Stored data:
+ + + + +

Section WithSystemAllocator.
(** The ambient system allocator ([malloc]/[free]) behind the [Default]
    kind is outside the repository: it is a parameter. *)
Context {Heap : Type}.
Variable malloc : Z -> Heap -> Z * Heap.
Variable free : Z -> Heap -> Heap.

(** The data members of [class MemoryManager] ([m_mutex] guards them and
    has no state of its own in a sequential run), and the state of the
    system allocator. *)
Record t := mk {
  m_allocators : gmap AllocatorType allocator;
  system_heap : Heap
}.

(** Modelled from the spec: [MemoryManager::Allocate] dispatches to the
    allocator registered for the kind; "[Allocate]/[Free] with
    [kind = Default] bypass the strategy table and use the ambient
    system allocator directly".  The result is a [void*]: [nullptr] on
    failure or when no allocator is registered for the kind. *)
Definition Allocate (type : AllocatorType) (size alignment : Z) (m : t)
  : Z * t :=
  match type with
  | Default =>
      let '(p, h) := malloc size (system_heap m) in
      (p, mk (m_allocators m) h)
  | _ =>
      match m_allocators m !! type with
      | Some a =>
          let '(r, a') := allocator_Allocate a size alignment in
          (default nullptr r,
           mk (<[type := a']> (m_allocators m)) (system_heap m))
      | None => (nullptr, m)
      end
  end.

(** Modelled from the spec: [MemoryManager::Free], the same dispatch. *)
Definition Free (type : AllocatorType) (ptr : Z) (m : t) : t :=
  match type with
  | Default => mk (m_allocators m) (free ptr (system_heap m))
  | _ =>
      match m_allocators m !! type with
      | Some a =>
          mk (<[type := allocator_Free a ptr]> (m_allocators m))
             (system_heap m)
      | None => m
      end
  end.

(** Modelled from the spec: [MemoryManager::GetAllocator]. *)
Definition GetAllocator (type : AllocatorType) (m : t) : option allocator :=
  m_allocators m !! type.

(** Modelled from the spec: [MemoryManager::RegisterAllocator] puts the
    allocator in the registry, "replacing any prior allocator for that
    kind". *)
Definition RegisterAllocator (type : AllocatorType) (a : allocator) (m : t)
  : t :=
  mk (<[type := a]> (m_allocators m)) (system_heap m).

(** Modelled from the spec: [MemoryManager::Shutdown] destroys the
    registered allocators. *)
Definition Shutdown (m : t) : t := mk ∅ (system_heap m).

(** One step of the loop of [GetMemoryStats] over the registry. *)
Definition account (type : AllocatorType) (a : allocator)
           (stats : MemoryStats) : MemoryStats :=
  mk_stats (wrap (totalAllocated stats + allocator_GetAllocatedSize a))
           (wrap (totalReserved stats + allocator_GetTotalSize a))
           (<[type := allocator_GetAllocatedSize a]> (allocatorUsage stats)).

(** Modelled from the spec: [MemoryManager::GetMemoryStats] "reports
    aggregate usage statistics"
    [{ totalAllocated, totalReserved, perKindUsage: kind -> bytes }]:
    every registered allocator is asked for its allocated and total
    size; the per-kind entry is the former, the totals accumulate. *)
Definition GetMemoryStats (m : t) : MemoryStats :=
  map_fold account (mk_stats 0 0 ∅) (m_allocators m).

End WithSystemAllocator.

(** The sum, as a [size_t], of the per-kind usage entries. *)
Definition usage_sum (usage : gmap AllocatorType Z) : Z :=
  map_fold (fun _ v acc => wrap (acc + v)) 0 usage.

(** The same sum over the integers. *)
Definition usage_total (usage : gmap AllocatorType Z) : Z :=
  map_fold (fun _ v acc => acc + v) 0 usage.

(** The public operations that change a manager. *)
Inductive operation :=
| OpAllocate (type : AllocatorType) (size alignment : Z)
| OpFree (type : AllocatorType) (ptr : Z)
| OpRegisterAllocator (type : AllocatorType) (a : allocator)
| OpShutdown.

Definition perform {Heap} (malloc : Z -> Heap -> Z * Heap)
           (free : Z -> Heap -> Heap) (o : operation) (m : @t Heap) : @t Heap :=
  match o with
  | OpAllocate type size alignment => (Allocate malloc type size alignment m).2
  | OpFree type ptr => Free free type ptr m
  | OpRegisterAllocator type a => RegisterAllocator type a m
  | OpShutdown => Shutdown m
  end.

End MemoryManager.

(** ** AllocatedPtr *)

Module AllocatedPtr.

(** What a call does besides changing the wrappers: the calls it makes on
    the manager and on the element type, in the order it makes them. *)
Inductive event (Args : Type) :=
| EAllocate (type : AllocatorType) (size : Z) (result : Z)
| EFree (type : AllocatorType) (ptr : Z)
| EConstruct (ptr : Z) (args : Args)
| EDestroy (ptr : Z).
Arguments EAllocate {Args}.
Arguments EFree {Args}.
Arguments EConstruct {Args}.
Arguments EDestroy {Args}.
(* ===== verification/_CoqProject ===== *)
-Q . S2P
Prelude.v
CString.v
Printing.v
Pages.v
Heap.v
Pte.v
Memory.v
MemFacts.v
PageTables.v
Mapping.v
Spaces.v
Thread.v
Csr.v
Frames.v
ThreadLists.v
Scheduler.v
Lock.v
ThreadJoin.v
ThreadTree.v
Io.v
IoSpec.v
Timer.v
Plic.v
Intr.v
Device.v
Uart.v
UartSpec.v
Disk.v
Kfs.v
KfsSpec.v
Mkfs.v
MkfsSpec.v
Vmem.v
Reuse.v
Clone.v
Elf.v
ElfSpec.v
Stale.v
Virtio.v
Vioblk.v
VioblkSpec.v
VioblkDisk.v
VioblkSetup.v
Console.v
ConsoleSpec.v
Halt.v
Objects.v
Process.v
ProcSpec.v
Syscall.v
SyscallSpec.v
ForkSpec.v
ExitSpec.v
Trap.v
TrapSpec.v
SwitchSpec.v
Boot.v
BootSpec.v
BootExample.v
User.v
UserSpec.v
UserExamples.v
UserRun.v
Shell.v
Lemma vgprintf_loop_emits fuel p args nout l0 n l :
  vgprintf_loop collect fuel p args nout l0 = Done (n, l) → 0 ≤ nout < 2 ^ 64 →
  ∃ out, n = u64 (nout + Z.of_nat (length out)) ∧
         emits (λ St putc, vgprintf_loop putc fuel p args nout) n out.
Proof.
  revert p args nout l0. induction fuel as [|fuel IH]; intros p args nout l0 H Hn;
    destruct p as [|c p]; cbn [vgprintf_loop] in *; try done;
    destruct (Z.eqb_spec c 0) as [->|].
  - simplify_eq. exists []. split; [|done]. cbn. change (Z.of_nat 0) with 0.
    by rewrite Z.add_0_r, u64_small.
  - done.
  - simplify_eq. exists []. split; [|done]. cbn. change (Z.of_nat 0) with 0.
    by rewrite Z.add_0_r, u64_small.
  - destruct (c =? 37).
    + apply bind_Done in H as ([[[n1 p1] a1] l1] & Hd & H).
      apply directive_emits in Hd as (out1 & -> & HE1).
      apply IH in H as (out2 & -> & HE2); [|auto with word].
      exists (out1 ++ out2). split.
      * rewrite length_app, u64_add_r, u64_add_l. f_equal. lia.
      * intros St putc s. rewrite (HE1 St putc s), put_all_app, !outcome_assoc.
        apply outcome_bind_ext. intros s1. apply HE2.
    + apply bind_Done in H as (l1 & _ & H).
      apply IH in H as (out & -> & HE); [|auto with word].
      exists (c :: out). split; [|exact (emits_put c _ _ _ HE)].
      rewrite u64_add_l. cbn [length]. f_equal. lia.
Qed.
(* ===== verification/Printing.v ===== *)
(** What a format prints, piece by piece: literal characters, strings and decimal
    numbers. *)
From Stdlib Require Import ZArith Lia.
From stdpp Require Import base list strings pretty.
From S2P Require Import Prelude CString.

Open Scope Z_scope.

(** ** Decimal numbers *)

Lemma string_bytes_cons a s : string_bytes (String a s) = Z.of_N (Ascii.N_of_ascii a) :: string_bytes s.
Proof. done. Qed.

Lemma string_bytes_app s s' : string_bytes (s +:+ s') = string_bytes s ++ string_bytes s'.
Proof. induction s as [|a s IH]; [done|]. change (String a s +:+ s') with (String a (s +:+ s')). by rewrite !string_bytes_cons, IH. Qed.

Lemma digit_char_pretty x : (x < 10)%N → digit_char (Z.of_N x) = Z.of_N (Ascii.N_of_ascii (pretty_N_char x)).
Proof.
  intros Hx. assert (x = 0 ∨ x = 1 ∨ x = 2 ∨ x = 3 ∨ x = 4 ∨ x = 5 ∨ x = 6 ∨ x = 7 ∨ x = 8 ∨ x = 9)%N as Hin by lia.
  by repeat destruct Hin as [->|Hin]; [vm_compute..|subst].
Qed.

(** The loop of [format_int] writes the digits of [pretty]. *)
Lemma format_digits_pretty room : ∀ x s, (0 < x)%N → Z.of_N x < 10 ^ Z.of_nat room →
  format_digits room (Z.of_N x) 10 (string_bytes s) = Done (string_bytes (pretty_N_go x s)).
Proof.
  induction room as [|room IH]; intros x s Hx Hr; [cbn in Hr; lia|]. cbn [format_digits]. change (10 =? 0) with false. cbn iota.
  rewrite (pretty_N_go_step x s Hx). change 10 with (Z.of_N 10). rewrite <- N2Z.inj_mod, <- N2Z.inj_div. change (Z.of_N 10) with 10.
  rewrite digit_char_pretty by (apply N.mod_lt; lia).
  change (Z.of_N (Ascii.N_of_ascii (pretty_N_char (x mod 10))) :: string_bytes s) with (string_bytes (String (pretty_N_char (x mod 10)) s)).
  destruct (Z.eqb_spec (Z.of_N (x / 10)) 0) as [Hz|Hz].
  - assert ((x / 10)%N = 0%N) as -> by lia. by rewrite pretty_N_go_0.
  - apply IH; [revert Hz; generalize (x / 10)%N; lia|]. rewrite N2Z.inj_div. apply Z.div_lt_upper_bound; [lia|].
    rewrite Nat2Z.inj_succ, Z.pow_succ_r in Hr by lia. exact Hr.
Qed.

Lemma int_field_pretty z : 0 ≤ z < 2 ^ 64 → int_field z 10 false 0 = string_bytes (pretty z).
Proof.
  intros Hz. assert (Hd : format_digits 40 z 10 [] = Done (string_bytes (pretty z))).
  { destruct z as [|p|p]; [vm_compute; reflexivity| |lia]. change (pretty (Z.pos p)) with (pretty (N.pos p)).
    unfold pretty, pretty_N. rewrite decide_False by done. change (Z.pos p) with (Z.of_N (N.pos p)).
    apply (format_digits_pretty 40 (N.pos p) ""%string); [lia|]. assert (2 ^ 64 < 10 ^ Z.of_nat 40) by (vm_compute; done). lia. }
  unfold int_field. rewrite Hd. unfold pad_count. replace (Z.to_nat (0 - _)) with 0%nat by lia. done.
Qed.

(** A number is printed in digits. *)
Lemma pretty_digits z : 0 ≤ z < 2 ^ 64 → Forall (λ c, 48 ≤ c < 58) (string_bytes (pretty z)).
Proof.
  assert (Hgen : ∀ room val acc l, 0 ≤ val → Forall (λ c, 48 ≤ c < 58) acc → format_digits room val 10 acc = Done l → Forall (λ c, 48 ≤ c < 58) l).
  { induction room as [|room IH]; intros val acc l Hv Ha Hf; cbn [format_digits] in Hf; [done|]. change (10 =? 0) with false in Hf. cbn iota in Hf.
    assert (Hd : Forall (λ c, 48 ≤ c < 58) (digit_char (val mod 10) :: acc)).
    { constructor; [|done]. pose proof (Z.mod_pos_bound val 10 ltac:(lia)). unfold digit_char. zbool. }
    destruct (val / 10 =? 0); [by injection Hf as <-|]. eapply (IH (val / 10)); [apply Z.div_pos; lia|exact Hd|exact Hf]. }
  intros Hz. rewrite <- int_field_pretty by done. unfold int_field.
  destruct (format_digits_64 z 10) as (ds & Hd & _); [lia|lia|]. rewrite Hd. unfold pad_count. replace (Z.to_nat (0 - _)) with 0%nat by lia.
  eapply (Hgen 40%nat); [|apply Forall_nil_2|exact Hd]. lia.
Qed.

(** ** Formats *)

(** From [p] on, with [args], the text is [out]. *)
Definition prints (fuel : nat) (p : list Z) (args : list va) (out : list Z) : Prop :=
  ∀ n l, ∃ n', vgprintf_loop collect fuel p args n l = Done (n', l ++ out).

Lemma prints_nil fuel r : prints fuel (0 :: r) [] [].
Proof. intros n l. exists n. rewrite app_nil_r. by destruct fuel. Qed.

Lemma prints_char c fuel p args out : c ≠ 0 → c ≠ 37 → prints fuel p args out → prints (S fuel) (c :: p) args (c :: out).
Proof.
  intros H0 H1 Hp n l. cbn [vgprintf_loop]. rewrite (proj2 (Z.eqb_neq c 0)), (proj2 (Z.eqb_neq c 37)) by done. cbn [collect mbind outcome_bind].
  destruct (Hp (u64 (n + 1)) (l ++ [c])) as [n' ->]. exists n'. by rewrite <- app_assoc.
Qed.

Lemma prints_lit cs fuel p args out : Forall (λ c, c ≠ 0 ∧ c ≠ 37) cs → prints fuel p args out →
  prints (length cs + fuel) (cs ++ p) args (cs ++ out).
Proof.
  induction cs as [|c cs IH]; intros Hc Hp; [done|]. apply Forall_cons in Hc as [[H0 H1] Hc]. by apply prints_char, IH.
Qed.

Lemma directive_s s p args (l : list Z) :
  directive collect (115 :: p) (VaStr s :: args) l = '(n, l) ← format_str collect s 0 l; Done (n, p, args, l).
Proof. cbv -[format_str collect]. by destruct (format_str collect s 0 l) as [[]| | |]. Qed.

Lemma directive_int (c z : Z) p args (l : list Z) : c = 100 ∧ 0 ≤ z < 2 ^ 31 ∨ c = 117 ∧ 0 ≤ z < 2 ^ 32 →
  directive collect (c :: p) (VaInt z :: args) l = '(n, l) ← format_int collect z 10 false 0 l; Done (n, p, args, l).
Proof.
  intros [[-> Hz]|[-> Hz]].
  - change (directive collect (100 :: p) (VaInt z :: args) l) with
      ('(n, args, l) ← (if s32 z <? 0 then s1 ← collect 45 l; '(n, s2) ← format_int collect (u64 (s64 (- s32 z))) 10 false 0 s1; Done (u64 (1 + n), args, s2)
        else '(n, s1) ← format_int collect (u64 (s32 z)) 10 false 0 l; Done (n, args, s1)); Done (n, p, args, l)).
    rewrite s32_small, (proj2 (Z.ltb_ge z 0)), u64_small by lia. by destruct (format_int collect z 10 false 0 l) as [[]| | |].
  - change (directive collect (117 :: p) (VaInt z :: args) l) with
      ('(n, args, l) ← ('(n, s1) ← format_int collect (u64 (u32 z)) 10 false 0 l; Done (n, args, s1)); Done (n, p, args, l)).
    rewrite u32_small, u64_small by lia. by destruct (format_int collect z 10 false 0 l) as [[]| | |].
Qed.

Lemma prints_directive c fuel p p' args args' out out' :
  (∀ l, ∃ n, directive collect (c :: p) args l = Done (n, p', args', l ++ out)) → prints fuel p' args' out' → prints (S fuel) (37 :: c :: p) args (out ++ out').
Proof.
  intros Hd Hp n l. cbn [vgprintf_loop]. change (37 =? 0) with false. change (37 =? 37) with true. cbn iota.
  destruct (Hd l) as [k ->]. cbn [mbind outcome_bind]. destruct (Hp (u64 (n + k)) (l ++ out)) as [n' ->]. exists n'. by rewrite <- app_assoc.
Qed.

Lemma prints_s a r fuel p args out : nul_free a → prints fuel p args out →
  prints (S fuel) (37 :: 115 :: p) (VaStr (Some (cstr a r)) :: args) (a ++ out).
Proof.
  intros Ha. apply prints_directive. intros l. rewrite directive_s.
  pose proof (emits_collect _ _ _ l (format_str_emits a r 0 Ha ltac:(lia))) as He. cbv beta in He. rewrite He. eexists. cbn [mbind outcome_bind].
  pose proof (u64_range (Z.of_nat (length a))). unfold pad_count. replace (Z.to_nat (0 - u64 (Z.of_nat (length a)))) with 0%nat by lia.
  cbn [replicate]. by rewrite app_nil_r.
Qed.

Lemma prints_int (c z : Z) fuel p args out : c = 100 ∧ 0 ≤ z < 2 ^ 31 ∨ c = 117 ∧ 0 ≤ z < 2 ^ 32 → prints fuel p args out →
  prints (S fuel) (37 :: c :: p) (VaInt z :: args) (string_bytes (pretty z) ++ out).
Proof.
  intros Hc. rewrite <- int_field_pretty by lia. apply prints_directive. intros l. rewrite directive_int by done.
  pose proof (emits_collect _ _ _ l (format_int_emits z 10 false 0 ltac:(lia) ltac:(lia) ltac:(lia))) as He. cbv beta in He. rewrite He. by eexists.
Qed.

Lemma prints_vgprintf fmt args out : prints (length fmt) fmt args out → ∃ n, vgprintf collect fmt args [] = Done (n, out).
Proof. intros Hp. apply (Hp 0 []). Qed.

(** A text that fits the buffer. *)
Lemma snprintf_fits buf bufsz fmt args n out : vgprintf collect fmt args [] = Done (n, out) →
  Z.of_nat (length out) < bufsz ≤ Z.of_nat (length buf) →
  snprintf buf bufsz fmt args = Done (n, out ++ 0 :: drop (S (length out)) buf).
Proof.
  intros Hf Hb. destruct (vgprintf_transparent _ _ _ _ Hf) as [_ Ht]. unfold snprintf, vsnprintf. rewrite Ht, put_all_vsnprintf by lia.
  rewrite Nat.min_l by lia. cbn [mbind outcome_bind vs_rem vs_pos vs_done app]. rewrite (proj2 (Z.eqb_neq _ _)) by lia. rewrite firstn_all.
  destruct (drop (length out) buf) as [|b rest] eqn:Hd; [apply (f_equal length) in Hd; rewrite length_drop in Hd; cbn in Hd; lia|].
  replace (S (length out)) with (length out + 1)%nat by lia. by rewrite <- drop_drop, Hd.
Qed.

+ + + + +

▶ **WHAT YOU SHOULD DO**: Copy exactly the lines above, starting at the opening line and finishing at the line in which "(** Modelled from the spec: [MemoryManager::Allocate]" occurs.

▶ **PROBLEM SOLUTION**:
Section WithSystemAllocator.
(** The ambient system allocator ([malloc]/[free]) behind the [Default]
    kind is outside the repository: it is a parameter. *)
Context {Heap : Type}.
Variable malloc : Z -> Heap -> Z * Heap.
Variable free : Z -> Heap -> Heap.

(** The data members of [class MemoryManager] ([m_mutex] guards them and
    has no state of its own in a sequential run), and the state of the
    system allocator. *)
Record t := mk {
  m_allocators : gmap AllocatorType allocator;
  system_heap : Heap
}.

(** Modelled from the spec: [MemoryManager::Allocate] dispatches to the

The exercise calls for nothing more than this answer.